概要
browser-useとは?
LLMとWebAgent
大規模言語モデルを使って、実世界(ブラウザでアクセスできる世界)を操作する機能の研究が進んでいます。2024秋時点では、WebAgentとかAI-Agentと呼称しているようです1
[研究の目的]人間のWeb操作を代行
どの研究も人がパソコンに話しかけて、それをパソコンが理解してWeb操作を代行することが目標です。クルマに例えると「Web操作の自動運転」ですかね。
browser-use
こちらはそうしたAIAgent実装の一つで、リポジトリとともにMITラインセンスで提供されています。
Github リポジトリ
https://github.com/browser-use/browser-use
どんな動作をしているか?
AI Agentとして
- 指定されたサイトで何をすれば良いかを判断し、操作手順を生成
- 操作手順から
- 対象サイトの画面を分析
- Playwrightコードを生成し、操作方法を具体化
- 操作に失敗した時はコードを生成し直して再挑戦
- それでも失敗する場合は、操作手順を見直し
- 結果が得られたら適宜Markdownやスクリーンショットなどに出力する
OpenAI以外のLLM利用
OpenAI以外のLLMの利用も容易です。リポジトリexamplesディレクトリにはQwenやollama、geminiなどへのアクセス方法が開示されています。
ブラウザ操作はPlaywrightを利用
Playwright(Microsoft提供OSS)を使っています
類似の研究
Minecraftを自動プレイするVoyagerに解説があるVoyager(2023)が近い印象です。
操作してみる
準備
ディレクトリ準備
適当なディレクトリを作成し、ターミナルで移動しておきます
インストール
# Python環境作成 (venvじゃなくても🆗です)
$ python3 -m venv venv
# BrowserUseをインストール
$ pip install browser-use
$ playwright install
OpenAI-APIのクレデンシャル(API-Key)を保存
実行スクリプトを準備
リポジトリのREADME.mdからデモスクリプトをファイル保存
実行
$ python3 ./00-helloworld.py
INFO [browser_use] BrowserUse logging setup complete with level info
INFO [root] Anonymized telemetry enabled. See https://github.com/gregpr07/browser-use for more information.
INFO [agent] 🚀 Starting task: Go to Reddit, search for 'browser-use' in the search bar, click on the first post and return the first comment.
INFO [agent]
📍 Step 1
INFO [agent] 👍 Eval: Success - The task has started on a blank page and I need to navigate to Reddit.
INFO [agent] 🧠 Memory: Begin task on Reddit.
INFO [agent] 🎯 Next goal: Navigate to Reddit's homepage and perform a search for 'browser-use'.

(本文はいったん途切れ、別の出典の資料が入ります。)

(** ** The requests of a draft *)

Inductive DraftRequest :=
| CreateWithOrigin (driverId placeId address : string) (lat lng : num) (pickup : option LocationInput.t)
| UpdatePickups (driverId : string) (pickups : option (list LocationInput.t))
| UpdateDestination (driverId placeId address : string) (lat lng : num) (dropoff : option LocationInput.t)
| UpdateDropoffs (driverId : string) (dropoffs : option (list LocationInput.t))
| ComputeRoutes (driverId : string) (includeAlternatives : bool)
| SelectRoute (driverId : string) (routeIndex : Z)
| UpdateStopovers (driverId : string) (stopovers : option (list LocationInput.t))
| UpdateSchedule (driverId : string) (departureDate : Z) (departureTime : string)
| UpdateCapacity (driverId : string) (input : CapacityInput.t)
| RecommendedPrice (driverId : string) (candidate : option num)
| UpdatePricing (driverId : string) (input : PricingInput.t)
| UpdateNotes (driverId notes : string) (femaleOnly : option bool)
| GetDraft (driverId : string)
| DeleteDraft (driverId : string)
| Publish (driverId : string).

(** The validator of the capacity. *)
Definition valid_request (r : DraftRequest) : bool :=
  match r with
  | UpdateCapacity _ input => (1 <=? CapacityInput.totalSeats input) && (CapacityInput.totalSeats input <=? 50)
  | _ => true
  end.

Definition runDraft `{Env} `{EligibilityEnv} `{Google} `{PublishEnv} (r : DraftRequest) : D unit :=
  match r with
  | CreateWithOrigin d p a lat lng pickup => createWithOrigin d p a lat lng pickup;; mret tt
  | UpdatePickups d l => updatePickups d l;; mret tt
  | UpdateDestination d p a lat lng dropoff => updateDestination d p a lat lng dropoff;; mret tt
  | UpdateDropoffs d l => updateDropoffs d l;; mret tt
  | ComputeRoutes d b => computeRouteOptions d b;; mret tt
  | SelectRoute d i => selectRoute d i;; mret tt
  | UpdateStopovers d l => updateStopovers d l;; mret tt
  | UpdateSchedule d date time => updateSchedule d date time;; mret tt
  | UpdateCapacity d i => updateCapacity d i;; mret tt
  | RecommendedPrice d c => getRecommendedPrice d c;; mret tt
  | UpdatePricing d i => updatePricing d i;; mret tt
  | UpdateNotes d n f => updateNotes d n f;; mret tt
  | GetDraft d => getUserDraft d;; mret tt
  | DeleteDraft d => deleteDraft d
  | Publish d => publishRide d;; mret tt
  end.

INFO [agent] 🛠️ Action 1/1: {"search_google":{"query":"Reddit website homepage"},"go_to_url":{"url":"https://www.reddit.com/"},"go_back":{},"click_element":{"index":1,"xpath":null},"input_text":{"index":5,"text":"browser use","xpath":null},"switch_tab":{"page_id":0},"open_tab":{"url":"https://www.reddit.com/"},"extract_content":{"value":"text"},"done":{"text":"Extract first comment from the first Reddit post related to 'browser-use'. \nFirst comment: [Extracted text] "},"scroll_down":{"amount":50},"scroll_up":{"amount":null},"send_keys":{"keys":"Enter"},"scroll_to_text":{"text":"Comments"},"get_dropdown_options":{"index":0},"select_dropdown_option":{"index":0,"text":"browser use"}}
INFO [controller] 🔍 Searched for "Reddit website homepage" in Google
INFO [agent]
📍 Step 2
INFO [agent] ⚠ Eval: Failed - I mistakenly searched Google for Reddit instead of navigating to the Reddit homepage directly.

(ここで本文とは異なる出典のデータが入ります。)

(* ===== verification/MarketSafe.v ===== *)
(** * The market of requests is safe

    [safe] for the operations of [RequestMarket]: the ride of an offer is a new ride with
    all its seats free, and a checkout that was not paid gives back what it holds. *)

From Stdlib Require Import ZArith Lia.
From stdpp Require Import base list option strings gmap relations.
From S2P Require Import Prelude JsNumber JsText Money Schema Store Seats Payments Time Segment ViewToken Pricing Gateway.
From S2P Require Import RideRequest Booking RideOps Route Eligibility Draft Publish RequestMarket.
From S2P Require Import Invariant Safe Publishing Drafting RideSafe DriverSafe.

Open Scope Z_scope.

Import Eligibility DraftRide PublishDraft.

Section quiet.
Context `{Env} `{EligibilityEnv} `{Google} `{RequestMaps} `{Mode}.

Lemma quiet_assertActiveUser id : quiet (assertActiveUser id).
Proof. unfold assertActiveUser. solve_quiet. Qed.

Lemma quiet_createRequest riderId input : quiet (createRequest riderId input).
Proof.
  intros d0. unfold createRequest. repeat first [apply quiet_assertActiveUser | quiet_step].
Qed.

Lemma quiet_listRequests userId q admin : quiet (listRequests userId q admin).
Proof. unfold listRequests. solve_quiet. Qed.

Lemma quiet_feeTerms rideId : quiet (resolveRideFeeTerms rideId).
Proof.
  unfold resolveRideFeeTerms, findSnapshot, resolveActiveFeeTerms, getActivePricingConfig, ensureDefaultPricingConfig. solve_quiet.
Qed.

Lemma quiet_collect {A B} (f : A -> H B) l : (forall x, quiet (f x)) -> quiet (collect f l).
Proof.
  intros Q. induction l as [|x l IH]; intros d0; cbn [collect]; [apply preserves_ret|].
  pose proof (Q x d0). specialize (IH d0). repeat first [assumption | quiet_step].
Qed.

Lemma quiet_requestDetails id userId admin : quiet (requestDetails id userId admin).
Proof.
  intros d0. unfold requestDetails, offerView.
  repeat first [apply quiet_feeTerms | apply quiet_collect; intros ? ? | quiet_step].
Qed.

Lemma quiet_closeRequest id userId admin : quiet (closeRequest id userId admin).
Proof. unfold closeRequest. solve_quiet. Qed.

Lemma quiet_withdrawOffer id driverId : quiet (withdrawOffer id driverId).
Proof. unfold withdrawOffer. solve_quiet. Qed.
End quiet.

Section safe.
Context `{Env} `{EligibilityEnv} `{Google} `{RequestMaps} `{Mode}.

Lemma insertOffer_spec requestId driverId request input route s : 0 <= OfferInput.totalSeats input -> Good (St.db s) ->
  wp (insertOffer requestId driverId request input route) (if_ok (fun s' _ => Life (St.db s) (St.db s'))) s.
Proof.
  intros P G. unfold insertOffer. apply wp_bind, wp_findUnique. intros current Ec.
  apply wp_bind, wp_throw_if; intros U; [exact I|]. apply wp_bind, wp_get. apply wp_bind, wp_throw_if; intros W; [exact I|].
  apply wp_bind. eapply wp_mono; [apply overlap_spec|]. intros s0 [[]|e] [-> _]; [|exact I].
  apply wp_bind, wp_run. intros s1 r [= <- <-]. cbv beta iota. apply wp_bind, wp_create; [intros; exact I|]. intros E0.
  set (ride := offeredRide _ driverId request input route) in *.
  apply wp_bind. unfold createLeg. apply wp_bind, wp_run. intros s1 r [= <- <-]. cbv beta iota.
  apply wp_bind, wp_create; [intros; exact I|]. intros E1. apply wp_ret. apply wp_bind.
  eapply wp_mono; [apply snapshot_validation|]. intros s2 [[v id]|e] [[m Em] _]; [|exact I].
  apply wp_bind, wp_throw_if; intros V; [exact I|].
  apply wp_bind, wp_run. intros s3 r [= <- <-]. cbv beta iota. apply wp_create; [intros; exact I|].
  intros E2. cbn [if_ok]. cbn [St.db] in *.
  apply (life_new_ride ride); [exact P | reflexivity | exact E0 | cbn; rewrite Em; reflexivity.. | | exact G].
  cbn. rewrite Em. cbn. intros k c [[_ <-]|[_ E]]%lookup_insert_Some; [right; split; reflexivity | left; exact E].
Qed.

Lemma safe_createOffer requestId driverId input : 0 <= OfferInput.totalSeats input -> safe (createOffer requestId driverId input).
Proof.
  intros P. unfold createOffer, routeIsPublishable, notify. intros d0.
  repeat first [ apply quiet_safe, quiet_assertActiveUser | apply quiet_safe, quiet_assertCanPublish
               | apply quiet_safe, quiet_requestDetails | apply safe_transaction; intros s G; apply insertOffer_spec; assumption
               | apply quiet_safe, quiet_notice | preserve_step | apply preserves_attempt ].
Qed.

Section checkout.
Context `{Codec}.
Variable routeSharesBetween : Ride.t -> SegmentPoint.t -> SegmentPoint.t -> option (num * num).

Lemma safe_checkoutOffer offerId riderId : (forall n, uuid n <> EmptyString) -> safe (checkoutOffer routeSharesBetween offerId riderId).
Proof.
  intros U d0. unfold checkoutOffer, resumeCheckout, includeOffer, retrieveIntent.
  repeat first [ apply quiet_safe, quiet_assertActiveUser | apply quiet_safe, quiet_assertCanPublish | apply safe_createBooking, U
               | apply safe_getBookingById | apply safe_apply | apply quiet_safe, quiet_ensureRequestPayment | preserve_step ].
Qed.
End checkout.

(** *** The sweep *)

(** The booking and the ride were there when the sweep began. *)
Definition seen (d0 : Db.t) (x : Expired.t) : Prop :=
  match Expired.booking x with
  | Some (b, r) => Db.rideBooking d0 !! RideBooking.id b = Some b /\ Db.ride d0 !! RideBooking.rideId b = Some r
  | None => True
  end.

Lemma seen_snapshot d offer : Good d -> seen d (snapshotOffer d offer).
Proof.
  intros G. unfold seen, snapshotOffer. cbn. destruct (RideRequestOffer.bookingId offer) as [id|]; [|exact I]. cbn.
  destruct (Db.rideBooking d !! id) as [b|] eqn:Eb; [|exact I]. cbn.
  destruct (Db.ride d !! RideBooking.rideId b) as [r|] eqn:Er; [|exact I]. cbn.
  destruct (inv_booking_id _ (good_seats _ G) id b Eb) as [-> _]. auto.
Qed.

Lemma wp_cancelExpired d0 p b r s : Db.rideBooking d0 !! RideBooking.id b = Some b -> Db.ride d0 !! RideBooking.rideId b = Some r ->
  Life d0 (St.db s) -> wp (cancelExpired p b r) (fun s' _ => Life d0 (St.db s')) s.
Proof.
  intros Eb Er L. unfold cancelExpired. apply wp_bind, wp_get. apply wp_bind, wp_updateManyId; [intros E; exact L|].
  intros b1 E P. cbn [Z.eqb]. apply wp_bind. apply andb_prop in P as [[T%bool_decide_eq_true _]%andb_prop _].
  eapply (wp_release d0 (St.db s)); [exact L | exact Eb | exact Er | exact E | | reflexivity |]; [solve_closes T|].
  intros s' x L' _. exact L'.
Qed.

Lemma wp_releaseCheckout d0 x s : seen d0 x -> Life d0 (St.db s) -> wp (releaseCheckout x) (fun s' _ => Life d0 (St.db s')) s.
Proof.
  intros Sx L. unfold releaseCheckout. apply wp_bind.
  assert (R : wp (match Expired.booking x with Some (booking, ride) => cancelExpired (Expired.payment x) booking ride | None => mret true end)
                 (fun s' _ => Life d0 (St.db s')) s).
  { unfold seen in Sx. destruct (Expired.booking x) as [[b r]|]; [destruct Sx; apply wp_cancelExpired; assumption | exact L]. }
  eapply wp_mono; [exact R|]. intros s1 [ok|e] L1; [|exact L1].
  eapply wp_safe_end; [|exact L1]. intros d.
  repeat first [ apply safe_ride_update; intros ?; split; [repeat split | reflexivity] | apply quiet_safe; solve [solve_quiet] | preserve_step ].
Qed.

Lemma safe_settleIntent x : safe (settleIntent x).
Proof.
  unfold settleIntent, retrieveIntent, cancelPaymentIntent. intros d0.
  repeat first [ apply safe_apply | apply quiet_safe; solve [solve_quiet] | preserve_step ].
Qed.

Lemma keeps_expireCheckout d0 x : seen d0 x -> preserves (on_db (Life d0)) (expireCheckout x).
Proof.
  intros Sx. unfold expireCheckout. apply preserves_attempt. apply preserves_bind; [apply safe_settleIntent|].
  intros b. apply preserves_when, preserves_transaction. intros s L. exact (wp_releaseCheckout d0 x s Sx L).
Qed.

Lemma keeps_each d0 l : Forall (seen d0) l -> preserves (on_db (Life d0)) (for_each l expireCheckout).
Proof.
  induction 1 as [|x l Sx _ IH]; cbn [for_each]; [apply preserves_ret|].
  apply preserves_bind; [exact (keeps_expireCheckout d0 x Sx) | intros _; exact IH].
Qed.

Lemma safe_requestExpiry : safe expireRequestCheckouts.
Proof.
  apply safe_start. intros s G. unfold expireRequestCheckouts. apply wp_bind, wp_get.
  set (l := map _ _). assert (F : Forall (seen (St.db s)) l).
  { apply Forall_forall. intros x I. apply list_elem_of_In, in_map_iff in I as (o & <- & _). apply seen_snapshot, G. }
  pose proof (keeps_each (St.db s) l F s (life_refl _ G)) as K. apply wp_bind. unfold wp. revert K.
  destruct (for_each l expireCheckout s) as [s1 [[]|e]]; cbn [fst snd]; intros K; [|exact K].
  eapply wp_safe_end; [|exact K]. apply quiet_safe. solve_quiet.
Qed.
End safe.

INFO [agent] 🧠 Memory: The task is to find and navigate to Reddit's homepage.
INFO [agent] 🎯 Next goal: Click on the Reddit homepage link to access the website.
INFO [agent] 🛠️ Action 1/1: {"search_google":null,"go_to_url":null,"go_back":null,"click_element":{"index":18,"xpath":null},"input_text":null,"switch_tab":null,"open_tab":null,"extract_content":null,"done":null,"scroll_down":null,"scroll_up":null,"send_keys":null,"scroll_to_text":null,"get_dropdown_options":null,"select_dropdown_option":null}
INFO [controller] 🖱️ Clicked index 18
INFO [agent]
📍 Step 3
INFO [agent] 👍 Eval: Success - Navigated to Reddit's homepage successfully.
INFO [agent] 🧠 Memory: Currently on Reddit. Need to search for 'browser-use'.
INFO [agent] 🎯 Next goal: Input 'browser-use' into the search bar on Reddit and initiate the search.
INFO [agent] 🛠️ Action 1/1: {"search_google":null,"go_to_url":null,"go_back":null,"click_element":null,"input_text":{"index":2,"text":"browser-use","xpath":null},"switch_tab":null,"open_tab":null,"extract_content":null,"done":null,"scroll_down":null,"scroll_up":null,"send_keys":{"keys":"Enter"},"scroll_to_text":null,"get_dropdown_options":null,"select_dropdown_option":null}
INFO [controller] ⌨️ Input "browser-use" into index 2
INFO [agent]
📍 Step 4
INFO [agent] 👍 Eval: Success - Input was entered into the search bar for 'browser-use'.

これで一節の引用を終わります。